Problem details: As the answer, set down the lines below from the one containing "(** [throw new" through the one containing "[Environment_SANDBOX; Environment_LIVE].", exactly and inclusively, and no others.

[Stored data entries]
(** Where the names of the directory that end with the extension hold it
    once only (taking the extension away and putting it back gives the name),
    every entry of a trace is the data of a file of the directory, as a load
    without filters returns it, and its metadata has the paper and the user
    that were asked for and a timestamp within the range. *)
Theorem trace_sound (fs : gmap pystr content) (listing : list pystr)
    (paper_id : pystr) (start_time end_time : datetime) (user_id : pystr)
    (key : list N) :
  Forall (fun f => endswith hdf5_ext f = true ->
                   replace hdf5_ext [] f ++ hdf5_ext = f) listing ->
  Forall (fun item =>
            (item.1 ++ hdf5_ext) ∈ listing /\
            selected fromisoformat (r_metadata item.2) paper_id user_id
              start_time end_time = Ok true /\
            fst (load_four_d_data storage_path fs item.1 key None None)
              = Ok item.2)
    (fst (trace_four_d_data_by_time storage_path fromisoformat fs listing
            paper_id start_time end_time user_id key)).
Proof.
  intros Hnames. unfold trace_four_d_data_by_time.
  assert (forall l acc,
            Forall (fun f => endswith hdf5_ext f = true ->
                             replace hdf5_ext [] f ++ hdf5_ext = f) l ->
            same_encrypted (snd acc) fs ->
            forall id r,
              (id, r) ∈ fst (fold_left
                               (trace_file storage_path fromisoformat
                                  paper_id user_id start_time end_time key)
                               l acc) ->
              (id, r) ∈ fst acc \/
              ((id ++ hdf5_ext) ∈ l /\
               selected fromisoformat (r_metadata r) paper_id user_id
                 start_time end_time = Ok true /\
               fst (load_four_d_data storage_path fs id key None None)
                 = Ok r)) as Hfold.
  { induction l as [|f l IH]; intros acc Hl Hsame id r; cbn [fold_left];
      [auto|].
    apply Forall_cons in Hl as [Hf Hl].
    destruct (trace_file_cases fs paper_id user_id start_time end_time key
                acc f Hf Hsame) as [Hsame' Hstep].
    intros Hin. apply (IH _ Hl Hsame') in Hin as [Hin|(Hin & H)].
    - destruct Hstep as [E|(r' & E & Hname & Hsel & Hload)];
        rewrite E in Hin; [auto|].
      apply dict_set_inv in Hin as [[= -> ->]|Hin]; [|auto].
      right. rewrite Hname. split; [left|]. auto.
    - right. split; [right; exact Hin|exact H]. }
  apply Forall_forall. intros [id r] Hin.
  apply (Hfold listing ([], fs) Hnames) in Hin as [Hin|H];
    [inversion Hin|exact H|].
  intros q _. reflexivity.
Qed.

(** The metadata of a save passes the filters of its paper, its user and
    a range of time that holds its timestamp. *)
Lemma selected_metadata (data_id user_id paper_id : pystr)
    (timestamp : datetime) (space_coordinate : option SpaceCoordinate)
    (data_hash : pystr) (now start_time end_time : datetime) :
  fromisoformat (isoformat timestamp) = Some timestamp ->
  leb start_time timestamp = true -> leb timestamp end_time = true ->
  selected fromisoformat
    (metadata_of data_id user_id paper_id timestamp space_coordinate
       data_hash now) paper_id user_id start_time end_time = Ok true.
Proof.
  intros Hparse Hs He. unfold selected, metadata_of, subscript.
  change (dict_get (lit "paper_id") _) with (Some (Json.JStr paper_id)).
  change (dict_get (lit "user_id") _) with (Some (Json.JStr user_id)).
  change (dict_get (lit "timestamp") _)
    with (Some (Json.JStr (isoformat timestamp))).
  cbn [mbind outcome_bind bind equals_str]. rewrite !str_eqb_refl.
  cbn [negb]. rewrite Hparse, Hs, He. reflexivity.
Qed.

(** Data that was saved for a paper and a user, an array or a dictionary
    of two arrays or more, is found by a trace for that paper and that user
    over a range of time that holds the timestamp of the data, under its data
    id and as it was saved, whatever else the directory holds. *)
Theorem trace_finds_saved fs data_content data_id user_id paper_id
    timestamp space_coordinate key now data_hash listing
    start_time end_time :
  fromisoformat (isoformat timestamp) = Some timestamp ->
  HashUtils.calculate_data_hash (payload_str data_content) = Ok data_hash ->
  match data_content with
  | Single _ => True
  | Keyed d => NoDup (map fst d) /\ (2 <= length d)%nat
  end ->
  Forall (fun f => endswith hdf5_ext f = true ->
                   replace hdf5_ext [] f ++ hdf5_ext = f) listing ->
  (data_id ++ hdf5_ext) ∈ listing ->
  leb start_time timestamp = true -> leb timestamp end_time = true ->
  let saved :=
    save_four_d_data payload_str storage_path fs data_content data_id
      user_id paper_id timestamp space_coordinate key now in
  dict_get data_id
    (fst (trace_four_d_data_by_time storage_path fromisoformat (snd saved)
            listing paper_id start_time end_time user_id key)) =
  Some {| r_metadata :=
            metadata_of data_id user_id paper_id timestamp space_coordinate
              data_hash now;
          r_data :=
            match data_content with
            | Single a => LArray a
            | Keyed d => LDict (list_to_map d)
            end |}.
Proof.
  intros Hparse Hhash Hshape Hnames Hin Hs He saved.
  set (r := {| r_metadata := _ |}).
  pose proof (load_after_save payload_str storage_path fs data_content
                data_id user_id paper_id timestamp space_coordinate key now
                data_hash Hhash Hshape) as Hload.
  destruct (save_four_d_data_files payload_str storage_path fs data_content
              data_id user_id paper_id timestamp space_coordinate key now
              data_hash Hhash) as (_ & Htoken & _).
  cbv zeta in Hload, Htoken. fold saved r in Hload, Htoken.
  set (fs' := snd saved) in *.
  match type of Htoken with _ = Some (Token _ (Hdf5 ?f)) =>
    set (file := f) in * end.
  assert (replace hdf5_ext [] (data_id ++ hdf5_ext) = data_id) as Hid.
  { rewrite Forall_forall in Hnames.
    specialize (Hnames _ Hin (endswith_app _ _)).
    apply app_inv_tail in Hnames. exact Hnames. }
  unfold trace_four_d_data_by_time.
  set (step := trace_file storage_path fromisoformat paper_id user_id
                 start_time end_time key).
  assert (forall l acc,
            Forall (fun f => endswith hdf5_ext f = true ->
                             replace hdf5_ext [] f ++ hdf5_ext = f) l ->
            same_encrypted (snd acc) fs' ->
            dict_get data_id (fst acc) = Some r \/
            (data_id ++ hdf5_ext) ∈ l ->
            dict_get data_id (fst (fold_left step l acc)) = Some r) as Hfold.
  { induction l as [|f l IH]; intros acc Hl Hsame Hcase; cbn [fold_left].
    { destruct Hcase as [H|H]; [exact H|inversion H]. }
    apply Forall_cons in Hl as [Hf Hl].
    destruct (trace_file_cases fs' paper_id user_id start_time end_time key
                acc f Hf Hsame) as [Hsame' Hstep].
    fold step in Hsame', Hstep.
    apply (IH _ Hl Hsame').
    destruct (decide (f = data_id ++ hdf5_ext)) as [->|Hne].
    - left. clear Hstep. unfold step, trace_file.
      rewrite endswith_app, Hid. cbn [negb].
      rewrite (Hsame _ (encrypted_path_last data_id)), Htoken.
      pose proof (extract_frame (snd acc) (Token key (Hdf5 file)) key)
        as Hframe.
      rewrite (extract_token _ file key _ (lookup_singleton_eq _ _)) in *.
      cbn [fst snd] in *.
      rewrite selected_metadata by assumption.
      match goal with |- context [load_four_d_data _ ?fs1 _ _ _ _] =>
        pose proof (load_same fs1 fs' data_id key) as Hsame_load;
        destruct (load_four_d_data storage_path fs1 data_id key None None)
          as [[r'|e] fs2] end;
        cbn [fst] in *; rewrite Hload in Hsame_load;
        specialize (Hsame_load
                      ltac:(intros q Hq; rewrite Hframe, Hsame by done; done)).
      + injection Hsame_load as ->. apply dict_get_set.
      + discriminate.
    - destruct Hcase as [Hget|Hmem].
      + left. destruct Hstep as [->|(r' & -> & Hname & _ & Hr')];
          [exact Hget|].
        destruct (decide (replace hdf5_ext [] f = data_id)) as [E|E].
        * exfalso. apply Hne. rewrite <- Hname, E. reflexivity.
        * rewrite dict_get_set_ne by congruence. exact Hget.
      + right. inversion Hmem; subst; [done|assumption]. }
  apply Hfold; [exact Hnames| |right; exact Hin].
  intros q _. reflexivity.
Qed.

--

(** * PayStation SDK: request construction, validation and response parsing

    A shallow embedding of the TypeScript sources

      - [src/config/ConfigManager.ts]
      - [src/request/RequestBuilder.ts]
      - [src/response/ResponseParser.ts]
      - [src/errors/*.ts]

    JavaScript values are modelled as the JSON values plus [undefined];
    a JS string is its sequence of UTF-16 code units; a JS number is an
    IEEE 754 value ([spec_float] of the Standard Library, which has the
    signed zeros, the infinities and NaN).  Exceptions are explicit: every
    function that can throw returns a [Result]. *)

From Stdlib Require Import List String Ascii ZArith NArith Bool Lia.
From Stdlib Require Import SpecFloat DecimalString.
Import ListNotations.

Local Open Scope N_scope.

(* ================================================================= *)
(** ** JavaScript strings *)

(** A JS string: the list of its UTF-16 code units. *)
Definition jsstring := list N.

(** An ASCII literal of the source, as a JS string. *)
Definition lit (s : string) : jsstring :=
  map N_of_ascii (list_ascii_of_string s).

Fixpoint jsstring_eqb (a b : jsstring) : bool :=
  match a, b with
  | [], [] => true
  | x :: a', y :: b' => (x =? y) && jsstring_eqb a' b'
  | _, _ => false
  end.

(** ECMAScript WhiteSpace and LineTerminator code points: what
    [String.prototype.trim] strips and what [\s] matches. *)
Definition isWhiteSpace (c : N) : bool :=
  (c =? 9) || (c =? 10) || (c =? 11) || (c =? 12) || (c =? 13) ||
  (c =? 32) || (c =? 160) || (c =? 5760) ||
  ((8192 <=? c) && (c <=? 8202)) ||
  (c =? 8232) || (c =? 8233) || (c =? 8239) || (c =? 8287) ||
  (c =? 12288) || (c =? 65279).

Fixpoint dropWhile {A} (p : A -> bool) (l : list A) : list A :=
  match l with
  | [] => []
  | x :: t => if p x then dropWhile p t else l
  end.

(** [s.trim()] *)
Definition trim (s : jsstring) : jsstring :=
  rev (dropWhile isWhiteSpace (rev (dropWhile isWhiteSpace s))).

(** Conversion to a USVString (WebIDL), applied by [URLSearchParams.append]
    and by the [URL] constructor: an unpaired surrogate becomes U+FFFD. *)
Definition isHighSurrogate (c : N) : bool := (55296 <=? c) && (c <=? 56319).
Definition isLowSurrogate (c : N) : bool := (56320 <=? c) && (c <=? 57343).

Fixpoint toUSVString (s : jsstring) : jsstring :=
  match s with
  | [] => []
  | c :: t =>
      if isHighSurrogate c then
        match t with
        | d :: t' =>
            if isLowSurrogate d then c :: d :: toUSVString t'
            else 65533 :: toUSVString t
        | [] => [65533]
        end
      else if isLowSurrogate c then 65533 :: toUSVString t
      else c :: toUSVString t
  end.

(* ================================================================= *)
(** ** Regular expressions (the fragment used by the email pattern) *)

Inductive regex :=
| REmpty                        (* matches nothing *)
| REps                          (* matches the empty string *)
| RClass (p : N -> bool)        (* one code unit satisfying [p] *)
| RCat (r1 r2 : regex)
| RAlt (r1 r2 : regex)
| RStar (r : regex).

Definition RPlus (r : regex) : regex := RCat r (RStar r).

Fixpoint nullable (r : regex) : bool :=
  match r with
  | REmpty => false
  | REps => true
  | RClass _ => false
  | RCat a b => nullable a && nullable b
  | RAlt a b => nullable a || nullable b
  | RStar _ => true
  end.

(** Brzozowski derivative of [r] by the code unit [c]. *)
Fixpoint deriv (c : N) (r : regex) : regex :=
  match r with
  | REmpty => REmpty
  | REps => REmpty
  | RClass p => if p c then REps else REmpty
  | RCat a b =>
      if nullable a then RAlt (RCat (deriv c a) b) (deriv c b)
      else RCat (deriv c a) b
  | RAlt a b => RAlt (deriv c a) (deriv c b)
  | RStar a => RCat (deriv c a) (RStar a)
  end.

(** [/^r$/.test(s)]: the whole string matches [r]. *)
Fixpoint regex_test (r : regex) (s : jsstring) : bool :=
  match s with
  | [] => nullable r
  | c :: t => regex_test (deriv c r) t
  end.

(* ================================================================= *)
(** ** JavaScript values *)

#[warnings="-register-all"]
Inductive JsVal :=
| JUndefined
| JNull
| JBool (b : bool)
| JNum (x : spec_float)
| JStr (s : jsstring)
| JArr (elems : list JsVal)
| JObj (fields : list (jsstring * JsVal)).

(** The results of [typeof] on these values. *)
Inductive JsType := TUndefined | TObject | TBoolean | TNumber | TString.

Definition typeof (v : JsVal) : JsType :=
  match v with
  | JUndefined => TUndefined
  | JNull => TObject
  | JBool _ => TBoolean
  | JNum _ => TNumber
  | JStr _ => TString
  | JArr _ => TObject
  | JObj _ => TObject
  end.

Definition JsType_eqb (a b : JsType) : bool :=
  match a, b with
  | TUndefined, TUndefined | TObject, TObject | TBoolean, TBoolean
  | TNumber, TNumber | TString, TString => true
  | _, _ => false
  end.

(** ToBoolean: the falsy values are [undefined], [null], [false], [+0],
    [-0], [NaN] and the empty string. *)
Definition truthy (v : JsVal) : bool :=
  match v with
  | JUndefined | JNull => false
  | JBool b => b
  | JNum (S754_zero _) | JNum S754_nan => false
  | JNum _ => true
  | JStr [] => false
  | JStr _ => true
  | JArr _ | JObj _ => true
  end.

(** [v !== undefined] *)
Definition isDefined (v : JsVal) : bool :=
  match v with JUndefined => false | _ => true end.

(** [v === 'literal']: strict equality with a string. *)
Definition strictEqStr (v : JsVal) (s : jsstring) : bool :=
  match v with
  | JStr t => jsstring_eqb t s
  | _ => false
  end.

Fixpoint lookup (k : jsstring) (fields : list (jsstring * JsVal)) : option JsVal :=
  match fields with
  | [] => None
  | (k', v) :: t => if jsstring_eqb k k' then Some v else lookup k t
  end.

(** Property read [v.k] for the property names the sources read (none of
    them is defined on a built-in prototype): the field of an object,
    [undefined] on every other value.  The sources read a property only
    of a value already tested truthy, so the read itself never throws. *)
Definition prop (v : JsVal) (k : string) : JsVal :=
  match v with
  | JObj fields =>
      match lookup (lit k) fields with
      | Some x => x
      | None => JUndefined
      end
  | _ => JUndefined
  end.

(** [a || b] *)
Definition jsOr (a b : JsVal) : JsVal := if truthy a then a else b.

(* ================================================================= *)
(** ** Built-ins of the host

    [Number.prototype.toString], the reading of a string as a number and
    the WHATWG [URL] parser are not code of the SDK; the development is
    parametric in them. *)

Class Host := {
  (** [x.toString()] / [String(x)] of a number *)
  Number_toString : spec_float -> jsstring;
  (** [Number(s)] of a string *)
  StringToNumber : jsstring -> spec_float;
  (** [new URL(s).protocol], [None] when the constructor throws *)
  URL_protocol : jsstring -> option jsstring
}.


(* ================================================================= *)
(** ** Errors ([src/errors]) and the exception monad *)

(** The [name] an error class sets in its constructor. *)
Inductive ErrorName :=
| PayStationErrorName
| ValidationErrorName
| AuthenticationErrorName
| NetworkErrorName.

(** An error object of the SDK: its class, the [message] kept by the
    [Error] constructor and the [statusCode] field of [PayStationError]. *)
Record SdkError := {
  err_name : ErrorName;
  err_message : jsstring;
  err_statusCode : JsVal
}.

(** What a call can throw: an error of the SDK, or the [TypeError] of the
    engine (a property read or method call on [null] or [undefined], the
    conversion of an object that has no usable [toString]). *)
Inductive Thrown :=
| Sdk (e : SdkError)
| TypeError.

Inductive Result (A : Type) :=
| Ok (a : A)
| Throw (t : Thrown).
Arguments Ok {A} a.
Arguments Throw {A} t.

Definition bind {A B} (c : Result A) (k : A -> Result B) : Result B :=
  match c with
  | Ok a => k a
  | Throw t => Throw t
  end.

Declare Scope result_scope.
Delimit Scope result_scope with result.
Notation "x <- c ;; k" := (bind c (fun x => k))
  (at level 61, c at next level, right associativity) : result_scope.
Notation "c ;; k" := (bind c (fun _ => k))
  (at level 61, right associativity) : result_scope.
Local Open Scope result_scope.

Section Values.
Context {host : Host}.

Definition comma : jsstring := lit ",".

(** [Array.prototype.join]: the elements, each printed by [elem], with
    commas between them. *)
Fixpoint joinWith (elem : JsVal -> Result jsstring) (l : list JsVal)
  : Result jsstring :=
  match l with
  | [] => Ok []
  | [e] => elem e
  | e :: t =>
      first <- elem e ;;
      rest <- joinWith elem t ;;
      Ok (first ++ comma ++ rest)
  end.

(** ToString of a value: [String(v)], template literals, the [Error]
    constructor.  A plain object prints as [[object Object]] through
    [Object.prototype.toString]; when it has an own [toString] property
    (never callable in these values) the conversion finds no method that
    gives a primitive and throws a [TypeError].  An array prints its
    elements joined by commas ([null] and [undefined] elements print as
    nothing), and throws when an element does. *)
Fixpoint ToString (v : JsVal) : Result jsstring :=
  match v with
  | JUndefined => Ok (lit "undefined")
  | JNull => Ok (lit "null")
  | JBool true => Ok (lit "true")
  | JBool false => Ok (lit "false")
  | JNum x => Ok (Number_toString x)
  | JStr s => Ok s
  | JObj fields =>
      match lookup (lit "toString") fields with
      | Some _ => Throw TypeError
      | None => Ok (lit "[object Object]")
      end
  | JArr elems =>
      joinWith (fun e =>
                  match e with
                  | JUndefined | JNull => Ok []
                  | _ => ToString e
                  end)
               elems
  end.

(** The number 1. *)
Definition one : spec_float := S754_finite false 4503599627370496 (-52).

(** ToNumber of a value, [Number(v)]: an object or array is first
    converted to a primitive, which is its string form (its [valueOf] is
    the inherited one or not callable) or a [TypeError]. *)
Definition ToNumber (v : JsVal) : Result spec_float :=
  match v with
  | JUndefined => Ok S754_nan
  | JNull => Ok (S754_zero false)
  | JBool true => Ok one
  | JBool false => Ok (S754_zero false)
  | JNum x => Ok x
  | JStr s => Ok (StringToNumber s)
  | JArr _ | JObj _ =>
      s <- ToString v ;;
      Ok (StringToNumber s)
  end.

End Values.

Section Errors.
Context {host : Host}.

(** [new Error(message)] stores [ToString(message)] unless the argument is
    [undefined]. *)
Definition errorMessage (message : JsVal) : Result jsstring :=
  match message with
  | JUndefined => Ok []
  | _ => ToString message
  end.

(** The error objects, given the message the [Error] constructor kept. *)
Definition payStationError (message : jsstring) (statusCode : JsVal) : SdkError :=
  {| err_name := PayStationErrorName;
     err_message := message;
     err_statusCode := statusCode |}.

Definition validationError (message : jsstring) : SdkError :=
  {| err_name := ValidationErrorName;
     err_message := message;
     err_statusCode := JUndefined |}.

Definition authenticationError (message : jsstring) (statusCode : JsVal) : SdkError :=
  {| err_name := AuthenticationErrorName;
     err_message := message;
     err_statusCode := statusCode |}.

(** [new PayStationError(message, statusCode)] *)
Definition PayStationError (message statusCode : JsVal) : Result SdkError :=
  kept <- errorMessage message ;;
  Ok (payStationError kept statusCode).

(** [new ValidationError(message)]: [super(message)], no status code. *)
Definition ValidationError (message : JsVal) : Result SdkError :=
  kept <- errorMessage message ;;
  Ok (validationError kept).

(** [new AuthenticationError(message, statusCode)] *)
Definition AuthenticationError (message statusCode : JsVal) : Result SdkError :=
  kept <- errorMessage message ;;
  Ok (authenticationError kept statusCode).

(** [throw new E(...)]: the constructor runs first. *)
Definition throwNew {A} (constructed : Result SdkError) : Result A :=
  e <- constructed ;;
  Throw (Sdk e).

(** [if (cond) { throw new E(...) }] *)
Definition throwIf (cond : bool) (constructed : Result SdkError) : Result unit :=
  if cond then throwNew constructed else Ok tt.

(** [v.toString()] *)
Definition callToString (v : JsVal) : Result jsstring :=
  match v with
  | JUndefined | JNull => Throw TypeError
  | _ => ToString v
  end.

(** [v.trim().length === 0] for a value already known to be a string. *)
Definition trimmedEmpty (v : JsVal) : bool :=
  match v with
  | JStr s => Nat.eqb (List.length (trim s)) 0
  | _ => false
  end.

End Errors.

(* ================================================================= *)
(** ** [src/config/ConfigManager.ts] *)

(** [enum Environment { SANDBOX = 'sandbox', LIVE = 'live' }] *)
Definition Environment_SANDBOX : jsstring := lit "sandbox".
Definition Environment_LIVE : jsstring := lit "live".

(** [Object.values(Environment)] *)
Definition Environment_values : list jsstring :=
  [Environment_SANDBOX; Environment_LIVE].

Solution to this problem:
(** [throw new E(...)]: the constructor runs first. *)
Definition throwNew {A} (constructed : Result SdkError) : Result A :=
  e <- constructed ;;
  Throw (Sdk e).

(** [if (cond) { throw new E(...) }] *)
Definition throwIf (cond : bool) (constructed : Result SdkError) : Result unit :=
  if cond then throwNew constructed else Ok tt.

(** [v.toString()] *)
Definition callToString (v : JsVal) : Result jsstring :=
  match v with
  | JUndefined | JNull => Throw TypeError
  | _ => ToString v
  end.

(** [v.trim().length === 0] for a value already known to be a string. *)
Definition trimmedEmpty (v : JsVal) : bool :=
  match v with
  | JStr s => Nat.eqb (List.length (trim s)) 0
  | _ => false
  end.

End Errors.

(* ================================================================= *)
(** ** [src/config/ConfigManager.ts] *)

(** [enum Environment { SANDBOX = 'sandbox', LIVE = 'live' }] *)
Definition Environment_SANDBOX : jsstring := lit "sandbox".
Definition Environment_LIVE : jsstring := lit "live".

(** [Object.values(Environment)] *)
Definition Environment_values : list jsstring :=
  [Environment_SANDBOX; Environment_LIVE].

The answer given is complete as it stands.